Earlier in the evening, Alonso had snapped his bat over his leg in another outward sign of frustration. Objectively, he knows this does not all fall upon his shoulders. The Mets have lost 46 games this season because they’ve found 46 different ways to lose. Alonso is no more at fault than anyone else on the roster.
But as the losses pile up, so too does the discontent. Finding scapegoats is not as important as figuring out when this team might actually hit rock-bottom. It wasn’t during a sweep at the hands of the Blue Jays to open June, nor during the three crushing losses in Atlanta that followed. It wasn’t during a tough series in Pittsburgh or an ugly one against the Cardinals. The Mets can only hope it’s right now, at the end of June -- a clean calendar break for a team in need of one.

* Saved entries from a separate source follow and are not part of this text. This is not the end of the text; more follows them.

(** X14: the member [emit] stays pure in five classes only,
    [Emittable], [Statement], [Expression], [SimpleExpression] and
    [Number]; every other class that derives from [Emittable] has an
    [emit] that calls the backend, so it can be instantiated and
    emitted. *)
Theorem abstract_classes_are_five (c : Class) :
  is_abstract c
  = existsb (Class_eqb c)
      [cls_Emittable; cls_Statement; cls_Expression; cls_SimpleExpression;
       cls_Number]
  /\ (derives_from c cls_Emittable = true -> is_abstract c = false ->
      exists k, backend_entry c = Some k).
Proof.
  split.
  - destruct c; reflexivity.
  - destruct c; vm_compute; intros D A; try discriminate D;
      try discriminate A; eexists; reflexivity.
Qed.

Lemma abstract_classes_are_five_witness :
  exists k, backend_entry cls_ExpShr = Some k.
Proof.
  apply (abstract_classes_are_five cls_ExpShr); reflexivity.
Defined.

(** ** The operators of the forms *)

(** X15: apart from the two shifts, every partial form carries the
    operator of the binary form of the same name; [SemiExpEq] carries
    [EQ], which no binary form carries. *)
Theorem forms_operators_agree (l r : Expression) :
  map (fun mk : Expression -> SemiExpression =>
         SemiExpression_getOperator (mk l))
      [SemiExpLt; SemiExpGt; SemiExpLte; SemiExpGte;
       SemiExpPlus; SemiExpMinus; SemiExpTimes; SemiExpDiv]
  = map (fun mk : Expression -> Expression -> BinaryExpression =>
           BinaryExpression_getOperator (mk l r))
        [ExpLt; ExpGt; ExpLte; ExpGte; ExpPlus; ExpMinus; ExpTimes; ExpDiv]
  /\ SemiExpression_getOperator (SemiExpEq l) = EQ
  /\ forallb (fun mk : Expression -> Expression -> BinaryExpression =>
                negb (Operator_eqb (BinaryExpression_getOperator (mk l r)) EQ))
       [ExpLt; ExpGt; ExpLte; ExpGte; ExpPlus; ExpMinus; ExpTimes; ExpDiv;
        ExpShl; ExpShr]
     = true.
Proof. repeat split. Qed.

(** ** Optional members *)



(** ** One backend call per [emit] *)

(** X17: for every backend, the member [emit] of a node is one call of
    the backend, to the entry point of the node's own class with the node
    itself, and returns what that call returns; it visits no child,
    however deep the node.  A function call reaches the same entry point
    whether it is held as a statement or as an expression, and a backend
    that records its calls gets exactly one record per [emit]. *)
Theorem emit_is_one_backend_call (St : Type) (em : Emitter St)
  (fails : Class -> bool) (st : list (Class * location)) :
  ((forall n, Expression_emit em (Expr_Id n) = emit_Id em n)
   /\ (forall n, Expression_emit em (Expr_Integer n) = emit_Integer em n)
   /\ (forall n, Expression_emit em (Expr_Float n) = emit_Float em n)
   /\ (forall n,
         Expression_emit em (Expr_FunctionCall n) = emit_FunctionCall em n)
   /\ (forall n,
         Expression_emit em (Expr_BinaryExpression n)
         = emit_BinaryExpression em n))
  /\ ((forall n, Statement_emit em (Stmt_Return n) = emit_Return em n)
      /\ (forall n, Statement_emit em (Stmt_Loop n) = emit_Loop em n)
      /\ (forall n,
            Statement_emit em (Stmt_VarDeclaration n)
            = emit_VarDeclaration em n)
      /\ (forall n,
            Statement_emit em (Stmt_Assignment n) = emit_Assignment em n)
      /\ (forall n, Statement_emit em (Stmt_Print n) = emit_Print em n)
      /\ (forall n, Statement_emit em (Stmt_Input n) = emit_Input em n)
      /\ (forall n, Statement_emit em (Stmt_Abort n) = emit_Abort em n)
      /\ (forall n, Statement_emit em (Stmt_Assert n) = emit_Assert em n)
      /\ (forall n,
            Statement_emit em (Stmt_FunctionCall n) = emit_FunctionCall em n)
      /\ (forall n, Statement_emit em (Stmt_Branch n) = emit_Branch em n))
  /\ ((forall n, FunctionPrototype_emit em n = emit_FunctionPrototype em n)
      /\ (forall n, Function_emit em n = emit_Function em n)
      /\ (forall n, Module_emit em n = emit_Module em n)
      /\ (forall n, Program_emit em n = emit_Program em n))
  /\ (forall c : FunctionCall,
        Statement_emit em (Stmt_FunctionCall c)
        = Expression_emit em (Expr_FunctionCall c))
  /\ (forall e : Expression,
        Expression_emit (log_Emitter fails) e st
        = (negb (fails (Expression_class e)),
           st ++ [(Expression_class e, getLocation (Expression_base e))])
        /\ backend_entry (Expression_class e) = Some (Expression_class e))
  /\ (forall s : Statement,
        Statement_emit (log_Emitter fails) s st
        = (negb (fails (Statement_class s)),
           st ++ [(Statement_class s, getLocation (Statement_base s))])
        /\ backend_entry (Statement_class s) = Some (Statement_class s)).
Proof.
  split; [repeat split |]. split; [repeat split |].
  split; [repeat split |]. split; [reflexivity |]. split.
  - intros e. destruct e; split; reflexivity.
  - intros s. destruct s; split; reflexivity.
Qed.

“We’re glad to see the month behind us now,” manager Buck Showalter said.
- The Mets finished June with a 7-19 record, last in the National League. Only the Royals (6-20) were worse.
- It was the fifth-worst June in franchise history, not including the 1981 strike-shortened season.
- The Mets held a lead in 13 of their 19 June losses.
- They dropped 14.5 games in the standings to the Braves, going from 4.0 out to 18.5 back in the NL East. They're one of four teams this decade to drop that far in a calendar month.
- They have not entered July this far out of first place since they were 28 back in 1993.
Add in the context of the most expensive roster in Major League history, and it becomes the type of nightmare that no one in Flushing wants to relive. Yet the Mets are experiencing it night after night after night.
Only the names and details change. Alonso’s error in the eighth inning Friday provided the tinder for another loss, which became official shortly after Bailey hit a three-run homer off Mets closer David Robertson. On a night when Carlos Carrasco pitched passably, Tommy Pham homered and collected three hits and the Mets took leads on three different occasions, the team still could not win.
“I mean, it sucks,” Robertson said. “There’s no other way to put it. We’re trying. It just seems like nothing’s going our way. We don’t get the big outs when we need them. We don’t get the big hits when we need them. We don’t make quality pitches when we need to. There’s a lot of things that are just going wrong.”
Earlier this week, setup man Adam Ottavino put it more succinctly: “Good teams overcome stuff. We’re not overcoming stuff.”
Even Alonso, who once implored Mets fans to believe in the team despite a similar string of failure in 2021, struggled to summon similar optimism on the eve of July -- a time of year when nearly every team is technically still in contention.
“It’s extremely frustrating,” Alonso said. “I just want to help the team win. And we haven’t been able to win ballgames.”
For a team that went 0-7-1 in the eight full series it played in June, positive signs are difficult to find. Max Scherzer is pitching consistently -- that’s one. Pham has been a bright spot in the lineup. Brandon Nimmo, Francisco Lindor and Brett Baty have all emerged from slumps.
“You know, tougher things have been overcome,” Showalter said in his nightly appeal for hope. “I’ll tell you one thing: I wouldn’t doubt these guys. I’ll tell you that. Somebody’s going to make a mistake if they do.”
To date, the Mets have offered little reason for such proclamations to carry weight. But at least there’s this: June is over. July has begun.
At this point, the Mets can’t ask for much more.